:: Exercise instructions ::
Set down exactly the entries below, beginning at their first line and ending at the line with "apply batch_get_ok in".

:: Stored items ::
Lemma read_unchanged (st s s' : db) : unchanged st s -> service_call s s' -> dview s' = dview s -> unchanged st s'.
Proof.
  intros [Hv Hp] Hc%past_grows Hs. split; [congruence|]. rewrite Hc, Hs, Hv.
  intros D [->|Hin]%elem_of_cons; [apply past_present|by apply Hp].
Qed.

Lemma unchanged_held (s s' : db) l : held s l -> service_call s s' -> dview s' = dview s -> held s' l.
Proof. intros Hl Hc Hv. eapply held_step; [done..| |done]. rewrite Hv. apply Hl. Qed.

(** A record read was on a ledger of the past, or the read missed. *)
Definition once_read (now : DateTime) (st : db) l (h : string) (o : option Db.TokenRecord) : Prop :=
  o = None \/ exists l0 f, recorded st l0 /\ R l0 l /\ l0 !! h = Some f /\ o = hash_to_token now h f.
Definition once_checked (st : db) l (h : string) (a : string * option bool) : Prop :=
  a.1 = h /\ forall b, a.2 = Some b -> exists l0, recorded st l0 /\ R l0 l /\ spent_of l0 h = Some b.

(** An item a read of the table found. *)
Definition found_row st l (names : option (list string)) (it : item) : Prop :=
  exists l0 h f row, recorded st l0 /\ R l0 l /\ l0 !! h = Some f /\ token_row h f row /\ it = project names row.

Lemma batch_get_rows st keys names s l r s' :
  unchanged st s -> held s l -> batch_get_item (tokens_table T) keys names s = (r, s') ->
  unchanged st s' /\ held s' l /\
  ((forall D l, stood D l -> ddb_was D l) -> forall its rest, r = Ok (its, rest) -> Forall (found_row st l names) its).
Proof.
  intros Hu Hl Eg. pose proof (call_batch_get _ _ _ _ _ _ Eg) as Hc. destruct r as [[found rest]|e].
  2:{ apply batch_get_err in Eg. split_and!; [by eapply read_unchanged|by eapply unchanged_held|done]. }
  apply batch_get_ok in Eg as (Ev & _ & _ & _ & seen & Hseen & Hp).
  split_and!; [by eapply read_unchanged|by eapply unchanged_held|].
  intros Hw its rest' [= <- <-]. rewrite Hp. apply Forall_forall.
  intros it (k & _ & (row & Er & ->)%fmap_Some)%list_elem_of_omap.
  destruct (Hseen k) as (D & HD & Es). rewrite Er in Es. destruct (proj2 Hl D HD) as (l0 & Hst & HR).
  pose proof (Hw _ _ Hst) as Hwas. pose proof Hwas as (Hk & Hr & Hd).
  assert (rows (default no_tokens (D !! tokens_table T)) !! key_of (key_names (default no_tokens (D !! tokens_table T))) k
    = Some row) as Et by (unfold item_at in Es; by destruct (D !! tokens_table T)).
  destruct (Hd _ _ Et) as [h Eh]. rewrite Eh in Et. specialize (Hr h). destruct (l0 !! h) as [f|] eqn:El; [|congruence].
  destruct Hr as (row' & Er' & Hrow). rewrite Et in Er'. injection Er' as <-. exists l0, h, f, row.
  split_and!; [|done..]. exists D. split; [by apply Hu|done].
Qed.

Lemma index_by_elem {V} (f : item -> option V) (its : list item) h v :
  index_by f its !! h = Some v -> exists it, it ∈ its /\ it !! "public_hash" ≫= as_s = Some h /\ f it = Some v.
Proof.
  induction its as [|it its IH] using rev_ind; [unfold index_by; cbn [foldl]; by rewrite lookup_empty|].
  unfold index_by. rewrite foldl_app. cbn [foldl]. fold (index_by f its). intros E.
  assert (index_by f its !! h = Some v -> exists it0, it0 ∈ its ++ [it] /\ it0 !! "public_hash" ≫= as_s = Some h /\ f it0 = Some v) as Hi.
  { intros (x & Hx & ?)%IH. exists x. split; [|done]. apply elem_of_app. by left. }
  destruct (it !! "public_hash" ≫= as_s) as [j|] eqn:Ej; [|by apply Hi]. destruct (f it) as [w|] eqn:Ew; [|by apply Hi].
  destruct (decide (j = h)) as [->|Hne]; [|rewrite lookup_insert_ne in E by done; by apply Hi].
  rewrite lookup_insert_eq in E. injection E as ->. exists it. split_and!; [|done..]. apply elem_of_app. right. by left.
Qed.

Lemma moved_constant {L Y} (Q : nat -> Y -> Prop) (done : list (nat * Y)) (k k' : L) :
  moved (fun i y a b => b = a /\ Q i y) done k k' -> k' = k /\ Forall (fun p => Q p.1 p.2) done.
Proof. induction 1 as [|i y done k k1 k2 [-> Hq] _ [-> IH]]; [done|]. split; [done|]. by constructor. Qed.

Lemma ddb_get_reads now hs st l r st' :
  held st l -> ddb_get_tokens T now hs st = (r, st') ->
  held st' l /\
  ((forall D l, stood D l -> ddb_was D l) -> forall out, r = Ok out -> Forall2 (once_read now st l) hs out).
Proof.
  intros Hm. unfold ddb_get_tokens. destruct hs as [|h0 hs0].
  { intros [= <- <-]. split; [done|]. intros _ out [= <-]. constructor. }
  set (hs := h0 :: hs0). clearbody hs. destruct (try_join_all _ st) as [r1 st1] eqn:Eg. intros [= <- <-].
  eapply (try_join_all_moves (fun (s : db) (k : ledger) => k = l /\ unchanged st s /\ held s k)
    (fun i r k k' => k' = k /\ ((forall D l, stood D l -> ddb_was D l) -> forall its, r = Ok its -> Forall (found_row st l None) its))) in Eg
    as (done & l' & (-> & _ & Hm') & Hmv & _ & Hr);
    [|intros i f s k y s' Hi (-> & Hu & Hk) Ef|exact (conj eq_refl (conj (conj eq_refl (reflexivity _)) Hm))].
  - apply moved_constant in Hmv as [_ Ha]. split; [done|]. intros Hw out Eo. destruct r1 as [xs|e]; [|done].
    injection Eo as <-. destruct Hr as [Hl Hp].
    assert (Forall (found_row st l None) (concat xs)) as Hf.
    { apply Forall_forall. intros it (its & Hx & Hi)%list_elem_of_In%in_concat. apply list_elem_of_In in Hx, Hi.
      apply list_elem_of_lookup in Hx as [i Ei].
      assert ((i, Ok its) ∈ done) as Hin.
      { rewrite Hp. apply list_elem_of_fmap. exists (i, its). split; [done|]. apply list_elem_of_lookup.
        exists i. apply lookup_zip_with_Some. exists i, its. split_and!; [done| |done].
        apply lookup_seq. split; [lia|]. apply lookup_lt_Some in Ei. lia. }
      rewrite Forall_forall in Ha. specialize (Ha _ Hin Hw its eq_refl). rewrite Forall_forall in Ha. by apply Ha. }
    apply Forall2_fmap_r, Forall_Forall2_diag, Forall_forall. intros h _. unfold once_read, compose.
    destruct (index_by Some (concat xs) !! h) as [it|] eqn:Ei; [|by left].
    apply index_by_elem in Ei as (it' & Hi & Eh & [= ->]). rewrite Forall_forall in Hf.
    destruct (Hf _ Hi) as (l0 & h' & f & row & Hrec & HR & El & Hrow & ->). cbn [project] in *.
    rewrite (row_hash _ _ _ Hrow) in Eh. injection Eh as ->. right. exists l0, f. split_and!; [done..|].
    cbn. by apply token_row_read.
  - rewrite list_lookup_fmap in Hi. apply fmap_Some in Hi as (chunk & _ & ->). unfold read_chunk in Ef.
    destruct (batch_get_item _ _ _ s) as [y1 s1] eqn:Eq. injection Ef as <- <-.
    destruct (batch_get_rows _ _ _ _ _ _ _ Hu Hk Eq) as (Hu' & Hk' & Hf). exists l. split_and!; [done..|].
    intros Hw its Ei. destruct y1 as [[its' rest]|e]; [|done]. injection Ei as <-. by eapply Hf.
Qed.

Lemma ddb_check_reads hs st l r st' :
  held st l -> ddb_check_tokens T hs st = (r, st') ->
  held st' l /\
  ((forall D l, stood D l -> ddb_was D l) -> forall out, r = Ok out -> Forall2 (once_checked st l) hs out).
Proof.
  intros Hm. unfold ddb_check_tokens. destruct hs as [|h0 hs0].
  { intros [= <- <-]. split; [done|]. intros _ out [= <-]. constructor. }
  set (hs := h0 :: hs0). clearbody hs. destruct (batch_get_item _ _ _ st) as [r1 st1] eqn:Eg. intros [= <- <-].
  destruct (batch_get_rows st _ _ _ _ _ _ (conj eq_refl (reflexivity _)) Hm Eg) as (_ & Hm' & Hf).
  split; [done|]. intros Hw out Eo.
  destruct r1 as [[its rest]|e]; [|done]. injection Eo as <-. specialize (Hf Hw its rest eq_refl). cbn [fst].
  apply Forall2_fmap_r, Forall_Forall2_diag, Forall_forall. intros h _. unfold compose. split; [done|]. cbn [fst snd]. intros b Eb.
  apply index_by_elem in Eb as (it & Hi & Eh & [= <-]). rewrite Forall_forall in Hf.
  destruct (Hf _ Hi) as (l0 & h' & f & row & Hrec & HR & El & Hrow & ->). unfold project in *.
  assert (forall name, name = "public_hash" \/ name = "spent" ->
    filter (fun p : string * attr => p.1 ∈ ["public_hash"; "spent"]) row !! name = row !! name) as Hn.
  { intros name Hname. destruct (row !! name) as [a|] eqn:Ea.
    - apply map_lookup_filter_Some. split; [done|]. destruct Hname as [->| ->]; set_solver.
    - apply map_lookup_filter_None. by left. }
  rewrite Hn, (row_hash _ _ _ Hrow) in Eh by (by left). injection Eh as ->. exists l0. split_and!; [done..|].
  unfold spent_of. rewrite El. cbn. f_equal.
  rewrite (proj2 (row_flag _ _ _ Hrow)). unfold read_spent. by rewrite Hn by (by right).
Qed.

Lemma ddb_get_mining_held st l r st' : held st l -> ddb_get_mining_state T st = (r, st') -> dview st' = dview st /\ held st' l.
Proof.
  unfold ddb_get_mining_state. destruct (get_item _ _ st) as [r1 st1] eqn:Eg. intros Hl [= _ <-].
  pose proof (call_get _ _ _ _ _ Eg) as Hc. apply get_item_any in Eg as [Ev _]. split; [done|by eapply unchanged_held].
Qed.

Lemma ddb_update_mining_held s st l r st' : held st l -> ddb_update_mining_state T s st = (r, st') -> held st' l.
Proof.
  intros Hl. unfold ddb_update_mining_state. destruct (put_item _ _ st) as [r1 st1] eqn:Ep. intros [= _ <-].
  eapply held_step; [by eapply call_put|done| |done]. destruct Hl as [(t & Et & Hm) _].
  exists t. split; [|done]. destruct r1 as [[]|e].
  - apply put_item_ok in Ep as [_ ->]. by rewrite lookup_alter_ne.
  - apply put_item_err in Ep as [->| ->]; [done|]. by rewrite lookup_alter_ne.
Qed.
End Methods.

End Table.

(** ** Calls of a store, and the spends they confirm *)

Section Calls.
Context `{Chrono} {S : Type} `{!Db.LedgerStore S}.

Inductive db_call :=
  | CallInsert (records : list Db.TokenRecord)
  | CallGet (now : DateTime) (hashes : list string)
  | CallCheck (hashes : list string)
  | CallReplace (now : DateTime) (ops : list Db.ReplaceOp)
  | CallBurn (now : DateTime) (ops : list (string * Db.BurnRecord))
  | CallGetMining
  | CallSetMining (state : Legacy.MiningState).

Definition inserts (h : string) (c : db_call) : Prop :=
  match c with CallInsert rs => exists r, r ∈ rs /\ Db.public_hash r = h | _ => False end.

Definition replace_spends (h : string) (p : Db.ReplaceOp * ReplaceResult) : nat :=
  match p.2 with ReplaceOk => if decide (h ∈ Db.ro_inputs p.1) then 1 else 0 | ReplaceFailed _ => 0 end.
Definition hash_spends (h j : string) : nat := if decide (j = h) then 1 else 0.

(** The confirmed spends of [h] in one call, and the state after it. *)
Definition call_spends (h : string) (c : db_call) (st : S) : nat * S :=
  match c with
  | CallInsert rs => (O, (Db.insert_tokens rs st).2)
  | CallGet now hs => (O, (Db.get_tokens now hs st).2)
  | CallCheck hs => (O, (Db.check_tokens hs st).2)
  | CallReplace now ops =>
      let '(rs, st) := Db.batch_replace now ops st in (sum_list_with (replace_spends h) (zip ops rs), st)
  | CallBurn now ops =>
      let '(r, st) := Db.batch_burn now ops st in
      (match r with Ok _ => sum_list_with (hash_spends h) ops.*1 | Err _ => O end, st)
  | CallGetMining => (O, (Db.get_mining_state st).2)
  | CallSetMining s => (O, (Db.update_mining_state s st).2)
  end.

Fixpoint all_spends (h : string) (cs : list db_call) (st : S) : nat * S :=
  match cs with
  | [] => (O, st)
  | c :: rest =>
      let '(n, st) := call_spends h c st in
      let '(m, st) := all_spends h rest st in ((n + m)%nat, st)
  end.
End Calls.

Section Spends.
Context `{Chrono} (h : string).
Implicit Types (l : ledger).

(** A number of spends of [h] next to what the ledger knows of it. *)
Definition spending (n : nat) l l' : Prop :=
  (n = O /\ (spent_of l h = Some true -> spent_of l' h = Some true)) \/
  (n = 1%nat /\ spent_of l h <> Some true /\ spent_of l' h = Some true).

Lemma spending_none l l' : stays_spent l l' -> spending 0 l l'.
Proof. intros Hs. left. split; [done|]. apply Hs. Qed.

:: Output ::
Lemma read_unchanged (st s s' : db) : unchanged st s -> service_call s s' -> dview s' = dview s -> unchanged st s'.
Proof.
  intros [Hv Hp] Hc%past_grows Hs. split; [congruence|]. rewrite Hc, Hs, Hv.
  intros D [->|Hin]%elem_of_cons; [apply past_present|by apply Hp].
Qed.

Lemma unchanged_held (s s' : db) l : held s l -> service_call s s' -> dview s' = dview s -> held s' l.
Proof. intros Hl Hc Hv. eapply held_step; [done..| |done]. rewrite Hv. apply Hl. Qed.

(** A record read was on a ledger of the past, or the read missed. *)
Definition once_read (now : DateTime) (st : db) l (h : string) (o : option Db.TokenRecord) : Prop :=
  o = None \/ exists l0 f, recorded st l0 /\ R l0 l /\ l0 !! h = Some f /\ o = hash_to_token now h f.
Definition once_checked (st : db) l (h : string) (a : string * option bool) : Prop :=
  a.1 = h /\ forall b, a.2 = Some b -> exists l0, recorded st l0 /\ R l0 l /\ spent_of l0 h = Some b.

(** An item a read of the table found. *)
Definition found_row st l (names : option (list string)) (it : item) : Prop :=
  exists l0 h f row, recorded st l0 /\ R l0 l /\ l0 !! h = Some f /\ token_row h f row /\ it = project names row.

Lemma batch_get_rows st keys names s l r s' :
  unchanged st s -> held s l -> batch_get_item (tokens_table T) keys names s = (r, s') ->
  unchanged st s' /\ held s' l /\
  ((forall D l, stood D l -> ddb_was D l) -> forall its rest, r = Ok (its, rest) -> Forall (found_row st l names) its).
Proof.
  intros Hu Hl Eg. pose proof (call_batch_get _ _ _ _ _ _ Eg) as Hc. destruct r as [[found rest]|e].
  2:{ apply batch_get_err in Eg. split_and!; [by eapply read_unchanged|by eapply unchanged_held|done]. }
  apply batch_get_ok in Eg as (Ev & _ & _ & _ & seen & Hseen & Hp).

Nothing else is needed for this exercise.